17 March 2022
The remarks below were delivered by Adeeba Kamarulzaman, President of the International AIDS Society, at the 65th CND in Vienna. They build off the pre-CND consultation, The impact of inequalities on HIV and viral hepatitis prevention, treatment, care and support among people who use drugs, organised by the UNODC in collaboration with INPUD, the IAS, and WHO which occured from 8-9 March 2022. This multi-stakeholder meeting brought together perspectives on HIV and harm reduction services from community, scientists, UN representatives and civil society. Topics discussed included:
– Equitable and equal access to HIV services and solutions for people who use drugs
– COVID-19 pandemic exacerbated inequalities
– People who use stimulant drugs
– Policies and practices to enable access to HIV services among people who use drugs
The consultation further heard from the Executive Director of the Alliance for Public Health in Ukraine regarding the threat to the country’s harm reduction and HIV programmes amidst the invasion by Russia.
I am honoured to join you at the plenary of the 65th session of the Commission on Narcotic Drugs.
My statement reflects a consultation among scientists and community leaders on the impact of inequalities on HIV and viral hepatitis prevention, treatment, care and support among people who use drugs.
We have seen major progress in addressing the AIDS epidemic. But despite new diagnostics, prevention tools and treatment, this progress remains fragile and inadequate among people who use drugs. Social, economic, racial, legal and gender inequalities and the infringement of human rights are hindering the HIV response.
The COVID-19 pandemic, and the armed conflict in Ukraine, have shone a harsh light on structural inequalities that block access to services for vulnerable, criminalized and marginalized populations. This is especially true for people who use drugs. Our consultation heard from the Executive Director of the Alliance for Public Health in Ukraine that the harm reduction and HIV programmes – considered among the best globally – are now under threat.
When countries fail to designate harm reduction as an essential service – whether in emergency situations or under normal conditions – that is a structural choice to treat one group of people as less deserving of health and human rights than others.
Because of criminalization, stigmatization and underfunding, people who use drugs are disproportionately affected by HIV and viral hepatitis. Access to tailored services is even harder for women, young people, sex workers, refugees, indigenous people and people of colour.
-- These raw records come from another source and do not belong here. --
(** ** [updateText] *)

(** X13.  Writing one key leaves the others alone: unless the key is
    [__proto__], every other key shows after [updateText] what it showed
    before; and the count grows by one when the key was not stored, and
    stays when it was. *)
Theorem updateText_touches_one_key (k c : string) (a : option string)
    (p : process W) :
  valid p ->
  k <> "__proto__" ->
  (forall k', k' <> k ->
     get_seen k' (snd (updateText k c a p)) = get_seen k' p) /\
  snd (getMetadata (snd (updateText k c a p)))
    = snd (getMetadata p) + (if stored k p then 0 else 1).
Proof.
  intros Hvalid Hk. unfold updateText, alloc.
  destruct (now_iso (world p)) as [t1 w1]. destruct (now_iso w1) as [t2 w2].
  cbn [snd].
  assert (Hset : forall r,
            texts_set (texts (artifact p)) k r
            = {| own := own_define k r (own (texts (artifact p)));
                 proto := proto (texts (artifact p)) |}).
  { intros r. unfold texts_set.
    destruct (own_lookup k (own (texts (artifact p)))); [reflexivity |].
    destruct (String.eqb_spec k "__proto__"); [contradiction | reflexivity]. }
  split.
  - intros k' Hne. unfold get_seen, getText. cbn [memory artifact texts].
    rewrite Hset.
    assert (Hsame : texts_get (memory p ++ [ {| key := k; content := c;
                        approvedAt := Some t1; approvedBy := a;
                        version := Some (if truthy (getText k p)
                                         then plus_one (version_of (memory p)
                                                          (getText k p))
                                         else Num 1) |} ])
                      {| own := own_define k (List.length (memory p))
                                  (own (texts (artifact p)));
                         proto := proto (texts (artifact p)) |} k'
                    = texts_get (memory p) (texts (artifact p)) k').
    { unfold texts_get. cbn [own proto].
      rewrite own_lookup_define_other by exact Hne.
      destruct (own_lookup k' (own (texts (artifact p)))); [reflexivity |].
      destruct (proto (texts (artifact p))) as [p0 |] eqn:Ep; [| reflexivity].
      now rewrite deref_extended by (now apply (proj2 Hvalid)). }
    unfold getText in Hsame |- *. rewrite Hsame.
    destruct (truthy (texts_get (memory p) (texts (artifact p)) k')) eqn:Ht;
      [| reflexivity].
    unfold seen.
    destruct (texts_get (memory p) (texts (artifact p)) k')
      as [| | | | r | |] eqn:Eg; try reflexivity.
    now rewrite deref_extended by (now apply (texts_get_valid p k')).
  - unfold getMetadata, stored. cbn [snd artifact texts]. rewrite Hset.
    cbn [own]. rewrite length_own_define.
    destruct (own_lookup k (own (texts (artifact p)))); reflexivity.
Qed.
This is not just a violation of human rights, but poor health policy. If we want to end these epidemics, we must scale up access to harm reduction services so that they can be easily, voluntarily and confidentially accessed by all people who use drugs.
That is why the Global AIDS Strategy 2021-2026 calls for ending inequalities to end AIDS and underlines the importance of the active involvement of all stakeholders: policymakers, the community, law enforcement, the criminal justice system, healthcare providers and non-governmental organizations.
Programmes will only be effective if we have disaggregated data to understand the full extent and variety of drug use, including stimulants and new psychoactive substances as well as opioids. More research will support strategic harm reduction programming.
Creating an enabling legal environment, by removing laws that criminalize drug use or possession for personal use, is a crucial step to reduce the spread of HIV and other harms among people who use drugs. I urge the Member States to fulfil the commitments made under the 2021 United Nations Political Declaration on HIV/AIDS, which sets strict targets to reduce restrictive legal and policy frameworks, lessen gender-based inequalities, and decrease stigma and discrimination.
Community-led organizations are critical to the HIV response among people who use drugs. Governments must act now and invest to meet the targets for community-led organizations to deliver 30% of testing and treatment, 80% of HIV prevention, and 60% of programmes to support the achievement of societal enablers. Community participation in policymaking – should be funded and actively supported.
Recognizing the equal worth and dignity of every person is an ethical imperative and an obligation arising from international human rights instruments. Ending stigma and discrimination; reforming punitive laws; investing in community-led responses, research; and funding – these are the path to equitable access to services for people who use drugs, and to a healthier world for us all.